▸ ACTIVITY: Nothing but the lines below between the line holding "if decide (take" and the line holding "split; unfold cmp, byte_ord, byte.compare;", inclusive, should appear in the answer, each set down exactly.

(Collected data entries)
^^^^^^^^^^^^^^^^
(* ===== verification/Bytes.v ===== *)
(** Machine integers and byte strings: [u8] as [Byte.byte], the wrap-around of
    [u32], [u64] and [usize] (64-bit, release build: arithmetic wraps and
    [debug_assert!] is compiled out), [to_le_bytes] / [from_le_bytes], the
    lexicographic order of [[u8]], decimal formatting and parsing of the
    numbers in file names. *)
From coqutil Require Export Byte.
From coqutil Require Import Word.LittleEndianList.
From S2P Require Export Prelude Order.
From Stdlib Require Import Strings.String Strings.Byte.

(** [Vec<u8>], [&[u8]], and one component of a path. *)
Abbreviation u8 := Init.Byte.byte.
Abbreviation bytes := (list u8).

#[export] Instance byte_eq_dec : EqDecision u8.
Proof.
  refine (λ x y, match Z.eq_dec (byte.unsigned x) (byte.unsigned y) with
                 | left H => left (byte.unsigned_inj _ _ H)
                 | right H => right _
                 end).
  by intros ->.
Defined.
#[export] Instance byte_countable : Countable u8 :=
  inj_countable' byte.unsigned byte.of_Z byte.of_Z_unsigned.
#[export] Instance byte_ord : Ord u8 := byte.compare.

(** A string literal as bytes: [b"..."]. *)
Definition lit (s : string) : bytes := String.list_byte_of_string s.

(** [v.len() as u64] (a [Vec] never holds more than [isize::MAX] bytes). *)
Definition blen {A} (l : list A) : Z := Z.of_nat (List.length l).

(** * Fixed-width arithmetic *)

Definition u8_wrap (z : Z) : Z := z mod 2 ^ 8.
Definition u32_wrap (z : Z) : Z := z mod 2 ^ 32.
Definition u64_wrap (z : Z) : Z := z mod 2 ^ 64.
Definition u64_add (x y : Z) : Z := u64_wrap (x + y).
Definition u64_sub (x y : Z) : Z := u64_wrap (x - y).
Definition u64_mul (x y : Z) : Z := u64_wrap (x * y).
(** [usize::saturating_mul] and [u64::saturating_add]. *)
Definition u64_max : Z := 2 ^ 64 - 1.
Definition u64_saturating_add (x y : Z) : Z := Z.min (x + y) u64_max.
Definition u64_saturating_mul (x y : Z) : Z := Z.min (x * y) u64_max.
(** [usize::checked_add]. *)
Definition u64_checked_add (x y : Z) : option Z :=
  if decide (x + y ≤ u64_max) then Some (x + y) else None.

(** * Little-endian fields *)

(** [(v as u32).to_le_bytes()] and [v.to_le_bytes()] for a [u64]. *)
Definition le32 (v : Z) : bytes := le_split 4 v.
Definition le64 (v : Z) : bytes := le_split 8 v.
(** [u32::from_le_bytes] and [u64::from_le_bytes]. *)
Definition of_le (b : bytes) : Z := le_combine b.
#[global] Arguments le32 : simpl never.
#[global] Arguments le64 : simpl never.
#[global] Arguments of_le : simpl never.

(** * Slices *)

(** [&buf[lo..hi]]: a panic unless [lo <= hi <= buf.len()]. *)
Definition slice {E A} (buf : list A) (lo hi : Z) : outcome E (list A) :=
  if decide (0 ≤ lo ≤ hi ∧ hi ≤ blen buf)
  then Ok (take (Z.to_nat (hi - lo)) (drop (Z.to_nat lo) buf))
  else Panic.

(** * Decimal numbers in file names *)

Definition digit (d : Z) : u8 := byte.of_Z (48 + d).
(** The low [n] decimal digits of [v], most significant first. *)
Fixpoint digits (n : nat) (v : Z) : bytes :=
  match n with
  | O => []
  | Datatypes.S n' => digits n' (v / 10) ++ [digit (v mod 10)]
  end.

(** [format!("{id:020}")] for a [u64]: every [u64] fits 20 digits. *)
Definition fmt020 (id : Z) : bytes := digits 20 id.

(** One step of [u64::from_str]: multiply by ten, add the digit, both checked. *)
Definition parse_step (acc : option Z) (b : u8) : option Z :=
  a ← acc;
  if decide (48 ≤ byte.unsigned b ≤ 57)
  then let v := a * 10 + (byte.unsigned b - 48) in
       if decide (v ≤ u64_max) then Some v else None
  else None.

(** [str::parse::<u64>().ok()]: at least one digit, a leading [+] allowed,
    overflow refused. *)
Definition parse_u64 (s : bytes) : option Z :=
  match s with
  | [] => None
  | c :: r =>
      let ds := if decide (byte.unsigned c = 43) then r else s in
      match ds with
      | [] => None
      | _ => foldl parse_step (Some 0) ds
      end
  end.

(** [str::strip_suffix]. *)
Definition strip_suffix (suffix s : bytes) : option bytes :=
  let n := (List.length s - List.length suffix)%nat in
  if decide (take n s ++ suffix = s) then Some (take n s) else None.

(** * Laws *)

#[export] Instance byte_ord_laws : OrdLaws u8.
Proof.
  split; unfold cmp, byte_ord, byte.compare; intros.
  - rewrite Z.compare_eq_iff. split; [apply byte.unsigned_inj|by intros ->].
  - apply Z.compare_antisym.
  - rewrite Z.compare_lt_iff in *. lia.
Qed.

Lemma blen_nonneg {A} (l : list A) : 0 ≤ blen l.
Proof. unfold blen. lia. Qed.
#[export] Hint Resolve blen_nonneg : core.

Lemma blen_nil {A} : blen (@nil A) = 0.
Proof. done. Qed.
Lemma blen_cons {A} (x : A) l : blen (x :: l) = 1 + blen l.
Proof. unfold blen. simpl. lia. Qed.
Lemma blen_app {A} (l1 l2 : list A) : blen (l1 ++ l2) = blen l1 + blen l2.
Proof. unfold blen. rewrite length_app. lia. Qed.
Lemma blen_le32 v : blen (le32 v) = 4.
Proof. unfold blen, le32. by rewrite length_le_split. Qed.
Lemma blen_le64 v : blen (le64 v) = 8.
Proof. unfold blen, le64. by rewrite length_le_split. Qed.

Create Rewrite HintDb blen.
#[export] Hint Rewrite @blen_nil @blen_cons @blen_app blen_le32 blen_le64 : blen.
Ltac blens := autorewrite with blen in *.

Lemma of_le_le32 v : of_le (le32 v) = u32_wrap v.
Proof. apply le_combine_split. Qed.
Lemma of_le_le64 v : of_le (le64 v) = u64_wrap v.
Proof. apply le_combine_split. Qed.

Lemma u32_wrap_id v : 0 ≤ v < 2 ^ 32 → u32_wrap v = v.
Proof. apply Z.mod_small. Qed.
Lemma u64_wrap_id v : 0 ≤ v < 2 ^ 64 → u64_wrap v = v.
Proof. apply Z.mod_small. Qed.
Lemma u32_wrap_range v : 0 ≤ u32_wrap v < 2 ^ 32.
Proof. by apply Z.mod_pos_bound. Qed.
Lemma u64_wrap_range v : 0 ≤ u64_wrap v < 2 ^ 64.
Proof. by apply Z.mod_pos_bound. Qed.
Lemma of_le_range b : 0 ≤ of_le b < 2 ^ (8 * blen b).
Proof. apply le_combine_bound. Qed.

Lemma le32_of_le b : blen b = 4 → le32 (of_le b) = b.
Proof. intros H. apply split_le_combine'. unfold blen in H. lia. Qed.
Lemma le64_of_le b : blen b = 8 → le64 (of_le b) = b.
Proof. intros H. apply split_le_combine'. unfold blen in H. lia. Qed.

Lemma slice_app {E A} (pre mid post : list A) lo hi :
  lo = blen pre → hi = blen pre + blen mid →
  slice (E:=E) (pre ++ mid ++ post) lo hi = Ok mid.
Proof.
  intros -> ->. unfold slice. rewrite decide_True.
  - f_equal. rewrite drop_app_prefix by (unfold blen; lia).
    apply take_app_prefix. unfold blen. lia.
  - unfold blen in *. rewrite !length_app. lia.
Qed.

Lemma slice_prefix {E A} (mid post : list A) hi :
  hi = blen mid → slice (E:=E) (mid ++ post) 0 hi = Ok mid.
Proof. intros ->. by apply (slice_app [] mid post). Qed.
Lemma slice_suffix {E A} (pre mid : list A) lo hi :
  lo = blen pre → hi = blen pre + blen mid → slice (E:=E) (pre ++ mid) lo hi = Ok mid.
Proof. intros. rewrite <- (app_nil_r mid) at 1. by apply slice_app. Qed.

Lemma slice_ok {E A} (buf : list A) lo hi :
  0 ≤ lo ≤ hi → hi ≤ blen buf →
  ∃ pre mid post, slice (E:=E) buf lo hi = Ok mid ∧ buf = pre ++ mid ++ post ∧
                  blen pre = lo ∧ blen mid = hi - lo.
Proof.
  intros H1 H2. unfold slice. rewrite decide_True by done.
  exists (take (Z.to_nat lo) buf), (take (Z.to_nat (hi - lo)) (drop (Z.to_nat lo) buf)),
    (drop (Z.to_nat (hi - lo)) (drop (Z.to_nat lo) buf)).
  unfold blen in *. repeat split.
  - by rewrite !take_drop.
  - rewrite length_take. lia.
  - rewrite length_take, length_drop. lia.
Qed.

(** ** Decimal round trip *)

Lemma length_digits n v : List.length (digits n v) = n.
Proof.
  revert v. induction n as [|n IH]; intros v; simpl; [done|].
  rewrite length_app, IH. simpl. lia.
Qed.

Lemma unsigned_digit d : 0 ≤ d < 10 → byte.unsigned (digit d) = 48 + d.
Proof. intros H. unfold digit. rewrite byte.unsigned_of_Z. apply Z.mod_small. lia. Qed.

Lemma parse_digits n v acc :
  0 ≤ v < 10 ^ Z.of_nat n → 0 ≤ acc → acc * 10 ^ Z.of_nat n + v ≤ u64_max →
  foldl parse_step (Some acc) (digits n v) = Some (acc * 10 ^ Z.of_nat n + v).
Proof.
  revert v. induction n as [|n IH]; intros v Hv Hacc Hmax; simpl.
  { f_equal. simpl in Hv. lia. }
  rewrite foldl_app. rewrite Nat2Z.inj_succ, Z.pow_succ_r in * by lia.
  assert (Hd : 0 ≤ v / 10 < 10 ^ Z.of_nat n).
  { split; [apply Z.div_pos; lia|]. apply Z.div_lt_upper_bound; lia. }
  pose proof (Z.div_mod v 10 ltac:(lia)). pose proof (Z.mod_pos_bound v 10 ltac:(lia)).
  rewrite IH by lia. simpl. unfold parse_step. simpl.
  rewrite unsigned_digit by lia. rewrite decide_True by lia.
  rewrite decide_True by lia. f_equal. lia.
Qed.

Lemma digits_head n v b r : digits n v = b :: r → 48 ≤ byte.unsigned b ≤ 57.
Proof.
  revert v b r. induction n as [|n IH]; intros v b r; simpl; [done|].
  destruct (digits n (v / 10)) as [|c l] eqn:E; simpl; intros [= <- <-].
  - pose proof (Z.mod_pos_bound v 10 ltac:(lia)). rewrite unsigned_digit; lia.
  - by eapply IH.
Qed.

Lemma parse_fmt020 id : 0 ≤ id < 2 ^ 64 → parse_u64 (fmt020 id) = Some id.
Proof.
  intros Hid. unfold fmt020, parse_u64.
  destruct (digits 20 id) as [|c r] eqn:E.
  { apply (f_equal List.length) in E. by rewrite length_digits in E. }
  pose proof (digits_head _ _ _ _ E). rewrite decide_False by lia. rewrite <- E.
  apply (parse_digits 20 id 0); [|lia|unfold u64_max; lia].
  assert (2 ^ 64 < 10 ^ Z.of_nat 20) by done. lia.
Qed.

(** A number is compared by its leading digits first. *)
Lemma cmp_div_mod B v w :
  0 < B → match cmp (v / B) (w / B) with Eq => cmp (v mod B) (w mod B) | c => c end = cmp v w.
Proof.
  intros HB. pose proof (Z.div_mod v B ltac:(lia)). pose proof (Z.mod_pos_bound v B HB).
  pose proof (Z.div_mod w B ltac:(lia)). pose proof (Z.mod_pos_bound w B HB). unfold cmp, Z_ord.
  destruct (Z.compare_spec (v / B) (w / B)) as [E|Hlt|Hgt]; symmetry.
  - rewrite E in *. destruct (Z.compare_spec (v mod B) (w mod B));
      [apply Z.compare_eq_iff|apply Z.compare_lt_iff|apply Z.compare_gt_iff]; lia.
  - apply Z.compare_lt_iff. nia.
  - apply Z.compare_gt_iff. nia.
Qed.
Lemma digits_order n v w :
  0 ≤ v < 10 ^ Z.of_nat n → 0 ≤ w < 10 ^ Z.of_nat n →
  cmp (digits n v) (digits n w) = cmp v w.
Proof.
  revert v w. induction n as [|n IH]; intros v w Hv Hw.
  { simpl in *. replace v with w by lia. by rewrite (cmp_refl w). }
  simpl. rewrite Nat2Z.inj_succ, Z.pow_succ_r in * by lia.
  unfold cmp at 1, list_ord. rewrite list_cmp_snoc by by rewrite !length_digits.
  assert (Hbnd : ∀ z, 0 ≤ z < 10 * 10 ^ Z.of_nat n → 0 ≤ z / 10 < 10 ^ Z.of_nat n).
  { intros z Hz. split; [apply Z.div_pos; lia|apply Z.div_lt_upper_bound; lia]. }
  specialize (IH (v / 10) (w / 10) (Hbnd _ Hv) (Hbnd _ Hw)).
  unfold cmp at 1, list_ord in IH. rewrite IH, <- (cmp_div_mod 10 v w) by lia.
  pose proof (Z.mod_pos_bound v 10 ltac:(lia)). pose proof (Z.mod_pos_bound w 10 ltac:(lia)).
  destruct (cmp (v / 10) (w / 10)); [|done..]. unfold cmp, byte_ord, byte.compare, Z_ord.
  rewrite !unsigned_digit by lia. apply Z.add_compare_mono_l.
Qed.

Lemma strip_suffix_app suffix s : strip_suffix suffix (s ++ suffix) = Some s.
Proof.
  unfold strip_suffix. rewrite length_app, Nat.add_sub, take_app_length.
  by rewrite decide_True.
Qed.

Lemma strip_suffix_Some suffix s r : strip_suffix suffix s = Some r → s = r ++ suffix.
Proof. unfold strip_suffix. case_decide as H; intros; simplify_eq. by rewrite H. Qed.

(** Drop every wrap-around that arithmetic shows cannot happen. *)
Ltac no_wrap :=
  repeat match goal with
    | |- context [u64_wrap ?a] => rewrite (u64_wrap_id a) by lia
    | |- context [u32_wrap ?a] => rewrite (u32_wrap_id a) by lia
    end.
^^^^^^^^^^^^^^^^
▸ ANSWER BELOW:
  if decide (take n s ++ suffix = s) then Some (take n s) else None.

(** * Laws *)

#[export] Instance byte_ord_laws : OrdLaws u8.
Proof.
  split; unfold cmp, byte_ord, byte.compare; intros.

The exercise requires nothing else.